Solaris Cancer Care provides free supportive services for people being treated for cancer and continues to provide support beyond treatment completion.
The organisation welcomes people with any type of cancer and provides bereavement support for people who have lost a loved one to cancer.
Solaris chief executive Francis Lynch said the organisation had always relied on community support and fundraisers.
“Those fundraisers have been a mixture of corporate support and generous companies providing sponsorship,” Mr Lynch told Business News.
“From the beginning, we’ve also had incredibly generous individuals, giving personal donations.
“Over the years, we’ve received little bits of government support, including a small grant from the Health Department, but we rely on more than 95 per cent of our budget to come from personal donations and corporate sponsorship.”
Mr Lynch joined Solaris in 2020, a year in which the organisation survived with the assistance of Lotterywest and Jobkeeper.
“Where not-for-profit organisations cancelled fundraising events, Lotterywest stepped in and effectively provided the equivalent of what we would’ve received from events,” Mr Lynch said.
“I suspect Solaris wouldn’t have got through 2020 if the state and federal governments hadn’t stepped up.”
Further financial pain in the form of rising interest rates added to Solaris’s woes.
“Funding started to decline almost exactly when the interest rates started to increase,” Mr Lynch said.
Two months after the first cash rate hike, Solaris was involved in Dry July, a national campaign raising funds for cancer charities.
Mr Lynch said Dry July had raised about $15 million per year for the five or six years prior to 2022. “Last July, it raised $8 million,” he said.
“We budgeted to generate a certain amount through Dry July, and we got less than half that target.”
Mr Lynch said Solaris’s last Christmas appeal generated 30 per cent of what was expected, and now, six months later, a major donor had cancelled its sponsorship.
“It was a very large source of funding that had been ongoing for 15 years and has now stopped,” he said.
“We lost money we didn’t expect to lose.
"That company has been hit with financial difficulties and said they can’t afford to support us anymore.
“We entered this financial year knowing we’d have a deficit but it’s looking much higher than we expected, double in fact, and that genuinely puts us into a situation of asking if there are services we need to stop.”
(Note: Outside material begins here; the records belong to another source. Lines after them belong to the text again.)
Lemma server_refines_reference_witness :
  let reqs := [(demo_request_env, demo_http Router.PUT (bs "/api/v1/b1/k") (bs "42"));
               (demo_request_env, demo_http Router.GET (bs "/api/v1/b1/k") [])] in
  (Server.handle_all Router.default_options demo_app reqs demo_server).1
  = (Server.handle_all Router.default_options demo_app reqs ref_server).1.
Proof.
  intros reqs.
  destruct (server_refines_reference Router.default_options demo_app reqs demo_server ref_server) as [H _].
  - split; [apply served_represents|]. split; reflexivity.
  - repeat constructor; apply demo_uuid_ok.
  - exact H.
Defined.
(* ===== verification/ProcessProps.v ===== *)
(** * Properties of the process

    The order of the start and its failures, the invariant of the running process, its end after
    a shutdown signal, and how the configuration reaches the server. *)

From Stdlib Require Import Strings.Byte.
From stdpp Require Import relations.
From S2P Require Import Prelude RustStd TimeLib Domain Counter Ports Codec FjallLib Locks Store StoreSpec StoreList StoreRepo StoreProps Gc KeyService KeyProps Auth HttpBase HttpRoutes HttpBuckets HttpProps Effects Router Routing ServerProps OsLib Config ConfigProps Cli InstanceInit Process.
Import Router Server Process.

Section Start.
Context {T : TimeOps} {P : PostcardOps} {J : PolicyJsonOps} {F : FjallOps} {H : HasherOps}
        {L : LayoutOps} {FS : FsOps} {TO : TomlOps} {PO : ProcessOps}.

(** ** The start *)

(** Everything the start does, in order. *)
Definition plan (cfg : Config.Config) : list action :=
  let d := Config.data_dir (Config.paths cfg) in
  [Tracing (Config.log_json cfg); Recorder; DataDir d; OpenStore d]
  ++ match init_rate_limiter (rate_limit_of cfg) with Some n => [Limiter n] | None => [] end
  ++ [Listen (Config.listen (Config.http cfg))]
  ++ match Config.metrics_listen (Config.http cfg) with Some a => [MetricsListen a] | None => [] end
  ++ [SpawnGc (Config.interval_secs (Config.gc cfg))].
(* ===== verification/UnitTests.v ===== *)
(** * The unit tests of the repository, run on the model

    Each [#[test]] of the domain, use-case and extractor modules as a definition over the model,
    with the tests' own fixtures and mock repositories; a failed [expect] or [assert_eq!] is
    [false]. The cryptographic and serialization crates are the computing instances of [Auth]; the
    one fact the tests need of the JSON parser, which texts of the test table are values, is an
    instance here. [unit_tests_pass] runs them. *)

From Stdlib Require Import Strings.Byte.
From S2P Require Import Prelude RustStd TimeLib Domain Counter Ports Codec KeyService Auth HttpBase.

(** [assert_eq!] and friends. *)
Definition same {A} `{EqDecision A} (a b : A) : bool := bool_decide (a = b).
Definition expect {A E} (r : result A E) (f : A → bool) : bool := match r with Ok a => f a | Err _ => false end.
Definition expect_err {A E} (r : result A E) (f : E → bool) : bool := match r with Ok _ => false | Err e => f e end.

Abbreviation suite := (list (bytes * bool)).

(** ** [keydock-domain/src/permission.rs] *)

Module PermissionTests.
Import Permission.

Definition admin_has_all_flags : bool := same ADMIN (new true true true true).
Definition read_only_has_only_read : bool := same READ_ONLY (new true false false false).
Definition none_has_no_flags : bool := same NONE (new false false false false).
Definition union_combines_flags : bool :=
  same (union (new true false false false) (new false true false true)) (new true true false true).

Definition anonymous_from_keys_matrix : bool :=
  forallb (λ c : bool * bool * bool * Permission,
             same (anonymous_from_keys c.1.1.1 c.1.1.2 c.1.2) c.2)
    [(false, false, false, new true true true true);
     (true, false, false, new true true true false);
     (false, true, false, new false true false false);
     (false, false, true, new true false true false);
     (true, true, false, new false true false false);
     (true, false, true, new true false true false);
     (false, true, true, new false false false false);
     (true, true, true, new false false false false)].

Definition tests : suite :=
  [(bs "admin_has_all_flags", admin_has_all_flags);
   (bs "read_only_has_only_read", read_only_has_only_read);
   (bs "none_has_no_flags", none_has_no_flags); (bs "union_combines_flags", union_combines_flags);
   (bs "anonymous_from_keys_matrix", anonymous_from_keys_matrix)].

End PermissionTests.

(** ** [keydock-domain/src/counter.rs] *)

Module CounterTests.
Import Counter.

(** A float literal of the tests. *)
Definition float (l : bytes) : Float64.f64 := default (Float64.of_decimal false 0 0) (Float64.parse l).

Definition is_counter_error (e : DomainError) : bool :=
  match e with InvalidCounterOp _ => true | _ => false end.

Definition parse_ok : bool :=
  forallb (λ c : bytes * CounterOp, expect (parse c.1) (λ o, same o c.2))
    [(bs "+1", OpInt 1); (bs "-3", OpInt (-3)); (bs "+1.5", OpFloat (float (bs "1.5")));
     (bs "  +2  ", OpInt 2)].

Definition parse_err : bool :=
  forallb (λ body, negb (is_ok (parse body))) [bs "5"; []; bs "+"; bs "+NaN"; bs "+Inf"].

Definition apply_int_plus_int_checked : bool :=
  expect (apply (OpInt 3) (ValInt 10)) (λ v, same v (ValInt 13)).
Definition apply_int_overflow_err : bool :=
  expect_err (apply (OpInt 1) (ValInt (2 ^ 63 - 1))) is_counter_error.
Definition apply_promotes_int_to_float : bool :=
  expect (apply (OpFloat (float (bs "1.5"))) (ValInt 10)) (λ v, same v (ValFloat (float (bs "11.5")))).
Definition apply_float_plus_int : bool :=
  expect (apply (OpInt 1) (ValFloat (float (bs "1.5")))) (λ v, same v (ValFloat (float (bs "2.5")))).
Definition from_stored_rejects_utf8_string : bool :=
  expect (Value.new (bs "hello") Value.Utf8) (λ sv, expect_err (from_stored sv) is_counter_error).
Definition from_stored_accepts_int64 : bool :=
  expect (Value.new (bs "42") Value.Int64) (λ sv, expect (from_stored sv) (λ v, same v (ValInt 42))).
Definition roundtrip_into_stored : bool :=
  expect (into_stored (ValInt (-7))) (λ sv, expect (from_stored sv) (λ v, same v (ValInt (-7)))).

Definition tests : suite :=
  [(bs "parse_ok", parse_ok); (bs "parse_err", parse_err);
   (bs "apply_int_plus_int_checked", apply_int_plus_int_checked);
   (bs "apply_int_overflow_err", apply_int_overflow_err);
   (bs "apply_promotes_int_to_float", apply_promotes_int_to_float);
   (bs "apply_float_plus_int", apply_float_plus_int);
   (bs "from_stored_rejects_utf8_string", from_stored_rejects_utf8_string);
   (bs "from_stored_accepts_int64", from_stored_accepts_int64);
   (bs "roundtrip_into_stored", roundtrip_into_stored)].

End CounterTests.

(** ** [keydock-usecase/src/keys.rs] and [txn.rs] *)

Module KeyServiceTests.

(** [serde_json] on the texts of [infer_value_kind_cases]. *)
Definition json_object : bytes := ["{"; "034"; "a"; "034"; ":"; "1"; "}"]%byte.
#[local] Instance table_json : JsonOps :=
  { json_is_value t := bool_decide (t = json_object ∨ t = bs "true") }.

(** [MockRepo]: it remembers the expiry of the last write. *)
Definition MockRepo : Type := option (option (@OffsetDateTime nano_time)).

Definition unimplemented {S A} : comp S A UseCaseError := comp_err NotImplemented.

#[local] Instance mock_repo : KeyRepository MockRepo := {
  repo_get _ _ := comp_ret None;
  repo_set _ _ _ expires_at := λ _, (Ret (Ok tt), Some expires_at);
  repo_delete _ _ := comp_ret false;
  repo_list _ _ := comp_ret [];
  repo_increment _ _ _ _ _ := unimplemented;
  repo_apply_batch _ _ := unimplemented;
}.

(** [RepoWithEntry]: it returns one entry. *)
Definition RepoWithEntry : Type := option (StoredEntry (T := nano_time)).

Definition repo_with_entry : KeyRepository RepoWithEntry := {|
  repo_get _ _ := λ s, (Ret (Ok s), s);
  repo_set _ _ _ _ := comp_ret tt;
  repo_delete _ _ := comp_ret false;
  repo_list _ _ := comp_ret [];
  repo_increment _ _ _ _ _ := unimplemented;
  repo_apply_batch _ _ := unimplemented;
|}.

(** [OkBatchRepo] of [txn.rs]. *)
Definition ok_batch_repo : KeyRepository unit := {|
  repo_get _ _ := comp_ret None;
  repo_set _ _ _ _ := comp_ret tt;
  repo_delete _ _ := comp_ret false;
  repo_list _ _ := comp_ret [];
  repo_increment _ _ _ _ _ := unimplemented;
  repo_apply_batch _ _ := comp_ret tt;
|}.

Definition bucket : BucketId := mkBucketId (bs "b").
Definition key : Key := mkKey (bs "k").

(** [OffsetDateTime::from_unix_timestamp(1_700_000_000)], with an offset in seconds. *)
Definition at_seconds (secs : Z) : @OffsetDateTime nano_time := at_nanos (secs * NANOS).
Definition now : @OffsetDateTime nano_time := at_seconds 1700000000.
Definition later (secs : Z) : @OffsetDateTime nano_time := at_seconds (1700000000 + secs).

Definition returns {S A} (m : exec (result A UseCaseError) * S) (f : A → S → bool) : bool :=
  match m with (Ret (Ok a), s) => f a s | _ => false end.
Definition fails {S A} (m : exec (result A UseCaseError) * S) (f : UseCaseError → bool) : bool :=
  match m with (Ret (Err e), _) => f e | _ => false end.

Definition infer_value_kind_cases : bool :=
  let plain := Some (bs "text/plain; charset=utf-8") in
  let raw : bytes := ["255"; "254"]%byte in
  forallb (λ c : bytes * option bytes * ValueKind, same (KeyService.infer_value_kind c.1.1 c.1.2) c.2)
    [(bs "hello", None, Value.Utf8); (bs "42", None, Value.Int64); (bs "3.14", None, Value.Float64);
     (json_object, None, Value.Json); (bs "x", Some (bs "application/json"), Value.Json);
     (bs "not-json", Some (bs "application/json; charset=utf-8"), Value.Json);
     (bs "42", plain, Value.Utf8); (bs "3.14", plain, Value.Utf8); (json_object, plain, Value.Utf8);
     (raw, plain, Value.Raw); (bs "true", None, Value.Json); (bs "inf", None, Value.Utf8);
     ([], None, Value.Utf8); (raw, None, Value.Raw)].

Definition set_empty_body_is_utf8 : bool :=
  returns (KeyService.set now bucket key [] None None None (None : MockRepo))
    (λ v s, same (kind v) Value.Utf8 && same (payload v) []
            && match s with Some None => true | _ => false end).

Definition set_ttl_override_over_default : bool :=
  returns (KeyService.set now bucket key (bs "1") None (Some 60%N) (Some 3600%N) (None : MockRepo))
    (λ v s, same (kind v) Value.Int64 && match s with Some (Some _) => true | _ => false end).

Definition set_rejects_ttl_seconds_out_of_i64_range : bool :=
  fails (KeyService.set now bucket key (bs "1") None (Some (2 ^ 64 - 1)%N) None (None : MockRepo))
    (λ e, match e with DomainErr (InvalidTtl _) => true | _ => false end).

Definition sample_entry (expires_at : option (@OffsetDateTime nano_time)) : StoredEntry (T := nano_time) :=
  mkEntry (mkStored (bs "x") Value.Utf8) expires_at.

Definition get_from (entry : StoredEntry (T := nano_time)) :=
  KeyService.get (KR := repo_with_entry) now bucket key (Some entry).

Definition get_expired_entry_returns_not_found : bool :=
  fails (get_from (sample_entry (Some (later (-1)))))
    (λ e, match e with NotFound => true | _ => false end).

Definition same_entry (e e' : StoredEntry (T := nano_time)) : bool :=
  same (value e) (value e') && same (nanos <$> expires_at e) (nanos <$> expires_at e').

Definition get_future_expiry_returns_entry : bool :=
  let entry := sample_entry (Some (later 60)) in returns (get_from entry) (λ got _, same_entry got entry).

Definition get_no_expiry_returns_entry : bool :=
  let entry := sample_entry None in returns (get_from entry) (λ got _, same_entry got entry).

(** [txn.rs] *)
Definition execute_delegates_to_apply_batch : bool :=
  returns (KeyService.execute (KR := ok_batch_repo)
             (mkBucketId (bs "aaaaaaaa-bbbb-cccc-dddd-eeeeeeeeeeee"))
             [TxnSet key (mkStored (bs "v") Value.Utf8) None] tt)
    (λ _ _, true).

Definition tests : suite :=
  [(bs "infer_value_kind_cases", infer_value_kind_cases);
   (bs "set_empty_body_is_utf8", set_empty_body_is_utf8);
   (bs "set_ttl_override_over_default", set_ttl_override_over_default);
   (bs "set_rejects_ttl_seconds_out_of_i64_range", set_rejects_ttl_seconds_out_of_i64_range);
   (bs "get_expired_entry_returns_not_found", get_expired_entry_returns_not_found);
   (bs "get_future_expiry_returns_entry", get_future_expiry_returns_entry);
   (bs "get_no_expiry_returns_entry", get_no_expiry_returns_entry);
   (bs "execute_delegates_to_apply_batch", execute_delegates_to_apply_batch)].

End KeyServiceTests.

(** ** [keydock-usecase/src/auth.rs] *)

Module AuthTests.
Import Auth.

Definition root_key : SigningKey := mkSigningKey (bs "root-key-test-32-bytes-min!!").
Definition hash (s : bytes) : option bytes := result_ok (hash_credential s root_key).

Definition policy_with_hashes (secret write read : option bytes) : BucketPolicy := {|
  default_ttl_secs := None;
  anonymous_access := Permission.NONE;
  secret_key_hash := secret ≫= hash;
  write_key_hash := write ≫= hash;
  read_key_hash := read ≫= hash;
  signing_key := None;
  signing_key_generation := 0;
|}.

Definition bucket : BucketId := mkBucketId (bs "b").
Definition now : @OffsetDateTime nano_time := at_nanos 0.

Definition hash_verify_roundtrip : bool :=
  expect (hash_credential (bs "my-secret") root_key) (λ h,
    same (verify_credential (bs "my-secret") h root_key) true
    && same (verify_credential (bs "wrong") h root_key) false).

Definition resolve_admin : bool :=
  expect (resolve (Some (bs "adm")) (policy_with_hashes (Some (bs "adm")) None None) bucket root_key now)
    (λ id, same id Admin).

Definition scoped_as (p : Permission) (id : ResolvedIdentity) : bool :=
  match id with Scoped permissions key_prefix => same permissions p && same (length key_prefix) 0%nat | _ => false end.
Although Solaris recently received a $100,000 donation from a private individual, the organisation required $300,000 to save cuts to services, according to Mr Lynch.
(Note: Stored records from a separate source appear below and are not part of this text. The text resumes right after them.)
(** [OffsetDateTime::now_utc()] where a test reads the clock. *)
Definition now_utc : @OffsetDateTime nano_time := at_nanos (1800000000 * NANOS + 123456789).

Definition list_opts_no_prefix (now : @OffsetDateTime nano_time) : ListOpts :=
  mkListOpts None 10000 0 false false (Some now).

Definition keys_of (rows : list ListEntry) : list bytes := (λ r, as_bytes (le_key r)) <$> rows.

Definition is_some {A} (o : option A) : bool := match o with Some _ => true | None => false end.

#[local] Instance instant_eq_dec : EqDecision (@OffsetDateTime nano_time).
Proof.
  intros [n Hn] [m Hm]. destruct (decide (n = m)) as [->|Hne]; [left|right; congruence].
  f_equal. apply proof_irrel.
Defined.
#[local] Instance entry_eq_dec : EqDecision (@StoredEntry nano_time).
Proof. solve_decision. Defined.
#[local] Instance row_eq_dec : EqDecision ListEntry.
Proof. solve_decision. Defined.

(** [for name in names { store.set(name, v, None) }]. *)
Fixpoint set_all (bucket : BucketId) (v : StoredValue) (names : list bytes) : program :=
  match names with
  | [] => comp_ret tt
  | name :: names' =>
    let! k := a_key name in
    let! _ := Store.set bucket k v None in
    set_all bucket v names'
  end.

(** ** [store_test.rs] *)

Definition create_bucket_roundtrips_policy : program :=
  let! bucket := bucket_named (bs "my-bucket") in
  let rk := mkSigningKey (bs "root-key-test-32-bytes-min!!") in
  let! secret_hash := expect_ok (Auth.hash_credential (bs "secret") rk) in
  let! _ := assert (negb (same secret_hash (bs "secret"))) in
  let policy := {|
    default_ttl_secs := Some 3600%N;
    anonymous_access := Permission.READ_ONLY;
    secret_key_hash := Some secret_hash;
    read_key_hash := None;
    write_key_hash := None;
    signing_key := Some (mkSigningKey (bs "sign-key"));
    signing_key_generation := 2;
  |} in
  let! _ := Store.create_bucket bucket policy in
  let! found := Store.get_policy bucket in
  let! loaded := expect_some found in
  let! _ := assert (same (default_ttl_secs loaded) (default_ttl_secs policy)) in
  let! _ := assert (same (anonymous_access loaded) (anonymous_access policy)) in
  let! _ := assert (same (secret_key_hash loaded) (secret_key_hash policy)) in
  let! _ := assert (same (signing_key_generation loaded) (signing_key_generation policy)) in
  assert (same (expose_secret <$> signing_key loaded) (expose_secret <$> signing_key policy)).

Definition kv_roundtrip_set_get_delete_isolated_by_bucket : program :=
  let! b1 := bucket_named (bs "aaaaaaaa-bbbb-cccc-dddd-eeeeeeeeeeee") in
  let! b2 := bucket_named (bs "ffffffff-gggg-hhhh-iiii-jjjjjjjjjjjj") in
  let! k := a_key (bs "same-key") in
  let! v := a_value (bs "hello") Value.Utf8 in
  let exp := Some now_utc in
  let! _ := Store.set b1 k v exp in
  let! _ := Store.set b2 k v None in
  let! found := Store.get b1 k in
  let! e1 := expect_some found in
  let! _ := assert (same (value e1) v) in
  let! _ := assert (same (is_some (expires_at e1)) true) in
  let! existed := Store.delete b1 k in
  let! _ := assert (same existed true) in
  let! found := Store.get b1 k in
  let! _ := assert (same found None) in
  let! existed := Store.delete b1 k in
  let! _ := assert (same existed false) in
  let! found := Store.get b2 k in
  let! e2 := expect_some found in
  let! _ := assert (same (value e2) v) in
  assert (same (expires_at e2) None).

Definition list_empty_bucket_returns_empty : program :=
  let! bucket := some_bucket in
  let opts := list_opts_no_prefix now in
  let! rows := Store.list bucket opts in
  assert (same rows []).

Definition list_returns_keys_in_lexicographic_order : program :=
  let! bucket := some_bucket in
  let! v := a_value (bs "v") Value.Utf8 in
  let! _ := set_all bucket v [bs "c"; bs "a"; bs "b"] in
  let! rows := Store.list bucket (list_opts_no_prefix now) in
  assert (same (keys_of rows) [bs "a"; bs "b"; bs "c"]).

Definition list_prefix_filters_user_keys : program :=
  let! bucket := some_bucket in
  let! v := a_value (bs "v") Value.Utf8 in
  let! _ := set_all bucket v [bs "foo:1"; bs "foo:2"; bs "bar:1"] in
  let opts := mkListOpts (Some (bs "foo:")) 10000 0 false false (Some now) in
  let! rows := Store.list bucket opts in
  assert (same (keys_of rows) [bs "foo:1"; bs "foo:2"]).

Definition list_reverse_inverts_order : program :=
  let! bucket := some_bucket in
  let! v := a_value (bs "v") Value.Utf8 in
  let! _ := set_all bucket v [bs "a"; bs "b"; bs "c"] in
  let opts := mkListOpts None 10000 0 true false (Some now) in
  let! rows := Store.list bucket opts in
  assert (same (keys_of rows) [bs "c"; bs "b"; bs "a"]).

Definition list_skip_and_limit_paginate : program :=
  let! bucket := some_bucket in
  let! v := a_value (bs "v") Value.Utf8 in
  let! _ := set_all bucket v [bs "k0"; bs "k1"; bs "k2"; bs "k3"] in
  let opts := mkListOpts None 2 1 false false (Some now) in
  let! rows := Store.list bucket opts in
  assert (same (keys_of rows) [bs "k1"; bs "k2"]).

Definition list_excludes_expired_entries_when_expires_before_set : program :=
  let! bucket := some_bucket in
  let! v := a_value (bs "v") Value.Utf8 in
  let! k_live := a_key (bs "live") in
  let! k_dead := a_key (bs "dead") in
  let! _ := Store.set bucket k_live v (Some (later 10)) in
  let! _ := Store.set bucket k_dead v (Some (later (-1))) in
  let opts := mkListOpts None 10000 0 false false (Some now) in
  let! rows := Store.list bucket opts in
  let! _ := assert (same (length rows) 1%nat) in
  let! row := expect_some (rows !! 0%nat) in
  let! _ := assert (same (as_bytes (le_key row)) (bs "live")) in
  let! found := Store.get bucket k_dead in
  let! dead_stored := expect_some found in
  assert (same (expires_at dead_stored) (Some (later (-1)))).

(** [sweep_once] reads the clock itself. *)
Definition sweep_once (sweeper : Gc.GcSweeper) : program :=
  λ s, (Ret (Ok tt), Gc.sweep_once sweeper now_utc s).

Definition gc_sweep_removes_expired_keys_from_storage : program :=
  let! bucket := some_bucket in
  let! v := a_value (bs "v") Value.Utf8 in
  let! k_expired := a_key (bs "gone") in
  let! k_ok := a_key (bs "stay") in
  let! _ := Store.set bucket k_expired v (Some (at_nanos (1799999940 * NANOS + 123456789))) in
  let! _ := Store.set bucket k_ok v (Some (at_nanos (1800003600 * NANOS + 123456789))) in
  let! found := Store.get bucket k_expired in
  let! _ := assert (same (is_some found) true) in
  let! sweeper := (λ s, (Ret (Ok (Gc.build_gc_sweeper s 3600)), s)) in
  let! _ := sweep_once sweeper in
  let! found := Store.get bucket k_expired in
  let! _ := assert (same found None) in
  let! found := Store.get bucket k_ok in
  assert (same (is_some found) true).

(** [increment] reads the clock itself. *)
Definition increment (b : BucketId) (k : Key) (o : Counter.CounterOp) (expires_at : option OffsetDateTime)
  : comp store StoredValue UseCaseError := Store.increment now_utc b k o expires_at.

Definition increment_creates_int_from_missing : program :=
  let! bucket := some_bucket in
  let! k := a_key (bs "n") in
  let! v := increment bucket k (Counter.OpInt 5) None in
  let! _ := assert (same (kind v) Value.Int64) in
  assert (same (payload v) (bs "5")).

Definition increment_creates_negative_from_missing : program :=
  let! bucket := some_bucket in
  let! k := a_key (bs "neg") in
  let! v := increment bucket k (Counter.OpInt (-3)) None in
  assert (same (payload v) (bs "-3")).

Definition increment_adds_to_existing_int : program :=
  let! bucket := some_bucket in
  let! k := a_key (bs "x") in
  let! base := a_value (bs "10") Value.Int64 in
  let! _ := Store.set bucket k base None in
  let! v := increment bucket k (Counter.OpInt 3) None in
  assert (same (payload v) (bs "13")).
In 2022, Solaris provided $1.8 million worth of healthcare in free services.
Mr Lynch said integrative oncology and wellbeing support should be funded more by state and federal governments.
“We’re not expecting funding tomorrow but we’re going to keep pushing over the next few years to make the case that the type of service we do has benefits for the broader health system,” he said.
“The relief we’re providing actually saves the community and the government money, yet we haven’t been able to get operational support.”
Solaris launched a new service on May 29 for people living in the outer suburbs of Perth, for whom the central hubs are less accessible.
“We applied to Dry July Foundation and received a couple of small grants to bolster an outreach program in Joondalup, now underway,” Mr Lynch said.
“It sounds a bit weird considering we’re struggling financially in other areas, but we received funding very specifically to provide that service.
“The type of funding we really need is money that can support our whole operation.”
Despite the pockets of hope provided by continued funding and the new outreach service, the Solaris board is set to meet on June 15 to determine the future of the organisation’s services.